The conversation around C-Tran’s future should involve economic development and livability in the community, said Vancouver City Council and C-Tran board member Bart Hansen. On livability, Hansen noted a recent proposal to give high school students the ability to ride C-Tran free on weekdays. That’s something the city and C-Tran have both indicated they’re willing to look into.
Hansen agreed that the 2030 plan needs to be refined somehow. The document should reflect current events and the current board, he said. Things change, he added, but it’s important to have an overall vision.
“You have a guide. You have a guiding principle that you can fall back on,” Hansen said. “It’s easier to make some of the smaller decisions that are going to pop up from time to time.”
The C-Tran 2030 plan was formally adopted in June 2010. It followed a broader 50-year “vision statement” adopted the previous year.
Some parts of the 2030 plan remain on track. The agency expects to open The Vine, its planned bus rapid transit line in Vancouver, late next year. The system will run primarily along the city’s Fourth Plain corridor between Westfield Vancouver mall and downtown.
The plan also delved into C-Tran’s finances. It assumed a sales tax increase some time after 2010, then a second tax hike after 2020. But that, too, may change, Quintana said.
Voters did approve a sales tax increase in 2011 that C-Tran characterized as necessary for basic bus service and C-Van paratransit service. The 2011 vote put C-Tran’s finances on solid footing, Quintana said. “We’re good for the foreseeable future,” he said.

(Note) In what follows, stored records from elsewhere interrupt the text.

Lemma create_secrets_ok l : ∀ w w', create_secrets l w = (None, w') →
  NoDup (map kKey l) → (∀ s, s ∈ l → kView w !! kKey s = None) → kView (T:=Secret) w' = inserted l (kView w).
Proof.
  induction l as [|s l IH]; intros w w' H Hnd Hnew; [by injection H as <-|].
  simpl in Hnd. apply NoDup_cons in Hnd as [Hs Hnd]. revert H. simpl. unfold_st.
  pose proof (kCreate_view s w) as Hv. pose proof (kCreate_ok s w) as Hok. pose proof (sf_exists s w) as Hex.
  assert (kView w !! kKey s = None) as Hns by (apply Hnew; left).
  destruct (kCreate s w) as [[y|e] w1]; cbn [fst snd] in *.
  - specialize (Hok y eq_refl). destruct Hv as [Hv|[_ Hv]]; [rewrite Hv in Hok; congruence|].
    intros H. apply IH in H; [by rewrite H, Hv|done|].
    intros x Hx. rewrite Hv, lookup_insert_ne; [by apply Hnew; right|].
    intros Heq. apply Hs. pose proof (list_elem_of_fmap_2 kKey l x Hx) as Hk. by rewrite <-Heq in Hk.
  - destruct (IsAlreadyExists e) eqn:He; [|done]. destruct (Hex e eq_refl He) as [x Hx]. congruence.
Qed.

Lemma K8SCertificateConfig_ok cfg : K8SCertificateConfig cfg = Ok (site_secrets_of cfg).
Proof.
  unfold K8SCertificateConfig, certs_template, cert_args, decode_secrets, decode_secret, decode_data.
  cbn [st_name st_namespace st_data template_arg find String.eqb Ascii.eqb Bool.eqb fst snd].
  by rewrite !base64_round_trip.
Qed.
(* ===== verification/DeepCopy.v ===== *)
(** * Deep copies

    [pkg/apis/clusterlink.net/v1alpha1/zz_generated.deepcopy.go].  Objects are structs with
    references: slices, maps and pointers, which are locations of a heap.  A copy has the
    value of the original and shares no location with it, nor with anything that was there
    before, so that neither sees what is written to the other.

    The deep copies of the types of apimachinery are parameters, with the law that they are
    deep copies. *)
From S2P Require Export GoString.
From stdpp Require Import options.
From Stdlib Require Import ZArith Lia.
Lemma chunks_exact_fuel_concat {A} (n fuel : nat) (ls : list (list A)) :
  (0 < n)%nat → Forall (fun x => length x = n) ls → (length ls ≤ fuel)%nat →
  chunks_exact_fuel fuel n (concat ls) = ls.
Proof.
  intros Hn Hls. revert fuel. induction Hls as [|x ls Hx Hls IH]; intros fuel Hf.
  - destruct fuel; [done|]. cbn [concat chunks_exact_fuel length].
    destruct (Nat.ltb_spec 0 n); [done|lia].
  - destruct fuel as [|fuel]; [cbn in Hf; lia|]. cbn [chunks_exact_fuel concat].
    rewrite length_app, Hx. destruct (Nat.ltb_spec (n + length (concat ls)) n); [lia|].
    rewrite take_app_length', drop_app_length' by done. f_equal.
    apply IH. cbn in Hf. lia.
Qed.

Lemma length_concat_const {A} (n : nat) (ls : list (list A)) :
  Forall (fun x => length x = n) ls → length (concat ls) = (length ls * n)%nat.
Proof. induction 1 as [|x ls Hx _ IH]; [done|]. cbn. rewrite length_app, IH, Hx. done. Qed.

Lemma chunks_exact_concat {A} (n : nat) (ls : list (list A)) :
  (0 < n)%nat → Forall (fun x => length x = n) ls → chunks_exact n (concat ls) = ls.
Proof.
  intros Hn Hls. apply chunks_exact_fuel_concat; [done..|].
  rewrite (length_concat_const n) by done. nia.
Qed.

(** A list of [k * n] elements splits into [k] pieces. *)
Lemma chunks_exact_spec {A} (n k : nat) (l : list A) :
  (0 < n)%nat → length l = (k * n)%nat →
  length (chunks_exact n l) = k ∧ Forall (fun x => length x = n) (chunks_exact n l) ∧
  concat (chunks_exact n l) = l.
Proof.
  intros Hn Hl.
  assert (∃ ls, l = concat ls ∧ length ls = k ∧ Forall (fun x => length x = n) ls)
    as (ls & -> & <- & Hls).
  { revert l Hl. induction k as [|k IH]; intros l Hl.
    - exists []. by destruct l.
    - destruct (IH (drop n l)) as (ls & Heq & Hlen & Hls); [rewrite length_drop; lia|].
      exists (take n l :: ls). cbn. rewrite <- Heq, take_drop. split_and!; [done|lia|].
      constructor; [rewrite length_take; lia|done]. }
  by rewrite chunks_exact_concat.
Qed.
(* ===== verification/RefTree.v ===== *)
(** Reference Merkle trees: the shape both Irys trees share.

    [build_layer] pairs a layer left to right and carries an unpaired last node
    up unchanged; it is the layer function of the v1 tree
    ([crates/types/src/merkle.rs]) and of the v2 tree
    ([crates/data-tree/src/builder.rs]).  [tree_root] is the recursive
    definition of RFC 6962 (split at the largest power of two below the leaf
    count) and [audit_path] its audit path.  The lemmas relate the two: reducing
    layer by layer gives the recursive root, reading one sibling per layer gives
    the audit path, and a walk over that path from the leaf gives the root. *)

From S2P Require Import Prelude.

Section RefTree.
  Context {A : Type} `{Inhabited A} (node : A → A → A).
  Local Open Scope nat_scope.
  Implicit Types (L : list A) (c h n : nat).

(** One layer up: pair left to right, carry an unpaired last node. *)
Fixpoint build_layer (L : list A) : list A :=
  match L with
  | x :: y :: r => node x y :: build_layer r
  | _ => L
  end.

(** The complete pairs only: what a streaming builder has of the next layer. *)
Fixpoint pair_layer (L : list A) : list A :=
  match L with
  | x :: y :: r => node x y :: pair_layer r
  | _ => []
  end.

(** RFC 6962 tree hash of at most [2 ^ h] leaves. *)
Fixpoint tree_root_at (h : nat) (L : list A) : A :=
  match h with
  | O => default inhabitant (head L)
  | S h' =>
      if length L <=? 2 ^ h' then tree_root_at h' L
      else node (tree_root_at h' (take (2 ^ h') L)) (tree_root_at h' (drop (2 ^ h') L))
  end.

In 2012, voters rejected a separate tax increase that was intended for high-capacity transit, including light rail. The Columbia River Crossing, the I-5 Bridge replacement project that would have brought light rail to Clark County, died for good in 2014.
This weekend’s workshop could help set the direction for where the agency wants to go, Quintana said. Any formal update to the C-Tran 2030 plan would involve a thorough process and a lot of public outreach, he said.